La question de la décentralisation refait surface dans le débat public français, à l'approche de la campagne présidentielle. Alors que les élus locaux de tous bords expriment leur lassitude face à un Paris jugé donneur de leçons, le sujet s'annonce clivant. Beaucoup estiment que lors de crises comme celle du Covid, les territoires ont dû pallier les défaillances de l'État central. Pourtant, le consensus est loin d'être évident, car la question est plus complexe qu'il n'y paraît.
Le projet d'autonomie pour la Corse relance les tensions
Le projet de loi constitutionnelle sur la Corse, visant à octroyer à l'île « une autonomie au sein de la République », sera examiné à la mi-juin par l'Assemblée nationale.

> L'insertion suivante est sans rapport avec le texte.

(* ===== verification/Build.v ===== *)
(** * Build scripts

    [node/build.rs] and [runtime/build.rs]: what building the node and the runtime asks
    of the build tools, for every set of features. *)
From S2P Require Import Prelude Constants Genesis NodeHost Interaction ChainSpec.

Local Open Scope Z_scope.

(** [substrate_wasm_builder]: a build may embed the hash of the runtime's metadata, which
    covers the symbol and the decimals of the currency. *)
Class WasmBuilders : Type := {
  WasmBuilder : Type;
  init_with_defaults : WasmBuilder;
  enable_metadata_hash : string -> Z -> WasmBuilder -> WasmBuilder;
  metadata_hash : WasmBuilder -> option (string * Z);
}.
Class WasmBuildersOk `{WasmBuilders} : Prop := {
  default_metadata_hash : metadata_hash init_with_defaults = None;
  enabled_metadata_hash s d b : metadata_hash (enable_metadata_hash s d b) = Some (s, d);
}.

Section build.
Context `{WasmBuilders}.

(** The calls into the build tools. *)
Inductive BuildOp : Type -> Type :=
| generate_cargo_keys : BuildOp unit
| rerun_if_git_head_changed : BuildOp unit
| wasm_build (b : WasmBuilder) : BuildOp unit
| wasm_build_using_defaults : BuildOp unit.

(** [node/build.rs] *)
Definition node_build_main {E} : prog BuildOp E unit :=
  ask generate_cargo_keys;;
  ask rerun_if_git_head_changed.

(** [runtime/build.rs]: one [main] for each combination of the two features. *)
Record features : Type := { std : bool; feature_metadata_hash : bool }.
Definition runtime_build_main {E} (f : features) : prog BuildOp E unit :=
  if std f && feature_metadata_hash f then
    ask (wasm_build (enable_metadata_hash "UNIT" 12 init_with_defaults))
  else if std f && negb (feature_metadata_hash f) then
    ask wasm_build_using_defaults
  else mret tt.

(** What a call has built, where it builds the runtime. *)
Definition built {X} (o : BuildOp X) : option WasmBuilder :=
  match o with
  | wasm_build b => Some b
  | wasm_build_using_defaults => Some init_with_defaults
  | _ => None
  end.

Lemma interp_ask {S E X} (h : host BuildOp S) (o : BuildOp X) s :
  (interp h (ask o : prog BuildOp E X) s).1 = [Call X o (h X o s).1].
Proof. cbn. by destruct (h X o s). Qed.

(** The node's script announces the version's keys, then asks to be run again when the
    version changes, whatever the tools answer. *)
Theorem node_build_calls {S E} (h : host BuildOp S) s : exists a b,
  interp h (node_build_main (E := E)) s =
    ([Call _ generate_cargo_keys a; Call _ rerun_if_git_head_changed b], Ok b).
Proof.
  cbn. destruct (h unit generate_cargo_keys s) as [a s1].
  destruct (h unit rerun_if_git_head_changed s1) as [b s2]. eauto.
Qed.

(** The runtime is built once, and only by a build with the standard library.  A
    release build, and no other, embeds the hash of the metadata, of the symbol and
    the decimals that both chain specifications of the node announce, and whose unit
    is the runtime's: the wallets [CheckMetadataHash] protects show the amounts the
    chain means. *)
Theorem release_metadata_matches `{!WasmBuildersOk} `{GenesisHost} {S E Wasm : Type}
    (h : host BuildOp S) f s (wasm : Wasm) settings :
  settings = development_settings wasm \/ settings = local_settings wasm ->
  if std f then
    exists b X (o : BuildOp X) a,
      (interp h (runtime_build_main (E := E) f) s).1 = [Call X o a] /\ built o = Some b /\
      if feature_metadata_hash f then
        exists symbol decimals, metadata_hash b = Some (symbol, decimals) /\
          properties settings !! "tokenSymbol" = Some (PString symbol) /\
          properties settings !! "tokenDecimals" = Some (PNumber decimals) /\
          UNIT = 10 ^ decimals
      else metadata_hash b = None
  else (interp h (runtime_build_main (E := E) f) s).1 = [].
Proof.
  intros Hs. destruct f as [[] []]; cbn [std feature_metadata_hash]; [| |done..].
  - exists (enable_metadata_hash "UNIT" 12 init_with_defaults).
    eexists _, (wasm_build _), _. split; [by apply interp_ask|]. split; [done|].
    exists "UNIT"%string, 12. split; [apply enabled_metadata_hash|].
    by destruct Hs as [-> | ->].
  - exists init_with_defaults.
    eexists _, wasm_build_using_defaults, _. split; [by apply interp_ask|]. split; [done|].
    apply default_metadata_hash.
Qed.
End build.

Ce texte promet de provoquer des remous, tant il cristallise les divergences sur la manière de décentraliser sans sombrer dans une différenciation aux conséquences incertaines.
Les mises en garde de Jean-Michel Blanquer
Ancien ministre de l'Éducation nationale et désormais président du Laboratoire de la République, Jean-Michel Blanquer met en garde contre « les fausses bonnes idées » en matière de décentralisation. Il propose ses propres pistes pour aménager le territoire, insistant sur la nécessité de renforcer les collectivités locales sans fragiliser l'unité nationale. Selon lui, il est urgent de repenser les équilibres entre Paris et les régions, mais avec prudence.
Ce débat, qui s'annonce central dans la prochaine campagne présidentielle, opposera partisans d'une décentralisation accrue et défenseurs d'un État central fort. Les élus locaux, de leur côté, espèrent que leur voix sera enfin entendue.